I DATI NOTI. Secondo quanto riferisce la dirigente regionale, dalle schede di dimissione ospedaliera e i certificati post parto registrati nell’area maggiormente esposta alla contaminazione, che comprende 21 Comuni (tredici del Basso Veronese, sette del Vicentino e uno del Padovano), risulta un tasso significativamente più elevato rispetto alla media regionale, è quasi il doppio, di diabete gestazionale, una prevalenza di casi di bassissimo peso alla nascita e situazioni, per quanto rare, di malformazioni.
«Bisogna capire se la causa di questa situazione sono davvero i Pfas (cosa che si è verificata in un inquinamento analogo a quello veneto che è avvenuto negli Stati Uniti, ndr) applicando un protocollo di studio specifico che è in fase di predisposizione», precisano a Venezia.

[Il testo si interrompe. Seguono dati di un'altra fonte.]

(** * MCP_Postgres: guards, pool lifecycle and bearer check

    A shallow embedding of [mcp_server.py], [main.py] and [app.py].

    Python [str] values are modelled as [string]: a sequence of code points
    below 256 (the Latin-1 range), each an [ascii].  On that range
    [str.lower], [str.strip], [str.isspace] and [int()] are written out in
    full; code points above 255 are outside the model.

    Stateful code is a state-and-exception monad over a [World] that holds
    the module globals, the process environment, the state of the database
    server and a log of every call made to the outside. *)

From Stdlib Require Import String Ascii List ZArith Lia Bool.
From Stdlib Require Import DecimalString.
Import ListNotations.
Local Open Scope list_scope.
Local Open Scope string_scope.

(** ** Python strings *)

Module PyStr.

Definition code (c : ascii) : N := N_of_ascii c.

Definition between (lo hi : N) (c : ascii) : bool :=
  (N.leb lo (code c) && N.leb (code c) hi)%bool.

(** [str.isspace] on one code point below 256: TAB..CR, FS..US, SPACE,
    NEL (0x85) and NBSP (0xA0). *)
Definition isspace (c : ascii) : bool :=
  (between 9 13 c || between 28 32 c
   || N.eqb (code c) 133 || N.eqb (code c) 160)%bool.

(** Code points that [str.lower] changes: A..Z and the Latin-1 capitals
    0xC0..0xDE except the multiplication sign 0xD7. *)
Definition isupper (c : ascii) : bool :=
  (between 65 90 c || between 192 214 c || between 216 222 c)%bool.

Definition lower_char (c : ascii) : ascii :=
  if isupper c then ascii_of_N (code c + 32) else c.

(** [s.lower()] *)
Fixpoint lower (s : string) : string :=
  match s with
  | EmptyString => EmptyString
  | String c s' => String (lower_char c) (lower s')
  end.

Definition is_empty (s : string) : bool :=
  match s with EmptyString => true | String _ _ => false end.

(** [s.lstrip()], [s.rstrip()], [s.strip()] *)
Fixpoint lstrip (s : string) : string :=
  match s with
  | EmptyString => EmptyString
  | String c s' => if isspace c then lstrip s' else s
  end.

Fixpoint rstrip (s : string) : string :=
  match s with
  | EmptyString => EmptyString
  | String c s' =>
      let r := rstrip s' in
      if (isspace c && is_empty r)%bool then EmptyString else String c r
  end.

Definition strip (s : string) : string := rstrip (lstrip s).

(** [s.startswith(p)] *)
Fixpoint startswith (s p : string) : bool :=
  match p, s with
  | EmptyString, _ => true
  | String _ _, EmptyString => false
  | String a p', String b s' => (Ascii.eqb a b && startswith s' p')%bool
  end.

(** [sub in s] *)
Fixpoint contains (s sub : string) : bool :=
  (startswith s sub
   || match s with
      | EmptyString => false
      | String _ s' => contains s' sub
      end)%bool.

(** [any(x in s for x in toks)] *)
Definition any_in (toks : list string) (s : string) : bool :=
  existsb (contains s) toks.

(** [s.split()]: the maximal runs of non-space code points. *)
Fixpoint split_from (s cur : string) : list string :=
  match s with
  | EmptyString => if is_empty cur then [] else [cur]
  | String c s' =>
      if isspace c
      then (if is_empty cur then split_from s' EmptyString
            else cur :: split_from s' EmptyString)
      else split_from s' (cur ++ String c EmptyString)
  end.

Definition split (s : string) : list string := split_from s EmptyString.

LE REAZIONI. Dopo il sollevamento registrato in Regione da parte delle forze di opposizione M5S e Pd dovuto principalmente al fatto che i dati citati da Mantoan non erano stati resi pubblici, e dopo esposti presentati dalle forze ambientaliste, ora prende posizione anche uno degli specialisti che hanno seguito dall’inizio la vicenda Pfas. Vincenzo Cordiano, di Isde medici per l’ambiente di Vicenza. «Quanto si è ora saputo costituisce la dimostrazione che è necessario controllare anche, anzi per primi, i bambini», afferma il dottor Cordiano. «La Regione ha messo in piedi un monitoraggio sullo stato di salute della popolazione esposta ai Pfas che, secondo quanto deliberato, è fatto bene ma che, purtroppo, esclude quelle fasce d’età, inferiori ai 14 anni e superiori ai 65, che invece dovrebbero essere poste sotto controllo».
«Per questo», conclude Cordiano, «l’auspicio è che a Venezia decidano di ampliare i controlli all’intera popolazione e che essi vengano avviati subito, per evitare che i risultati siano alterati dall’allungarsi dei tempi».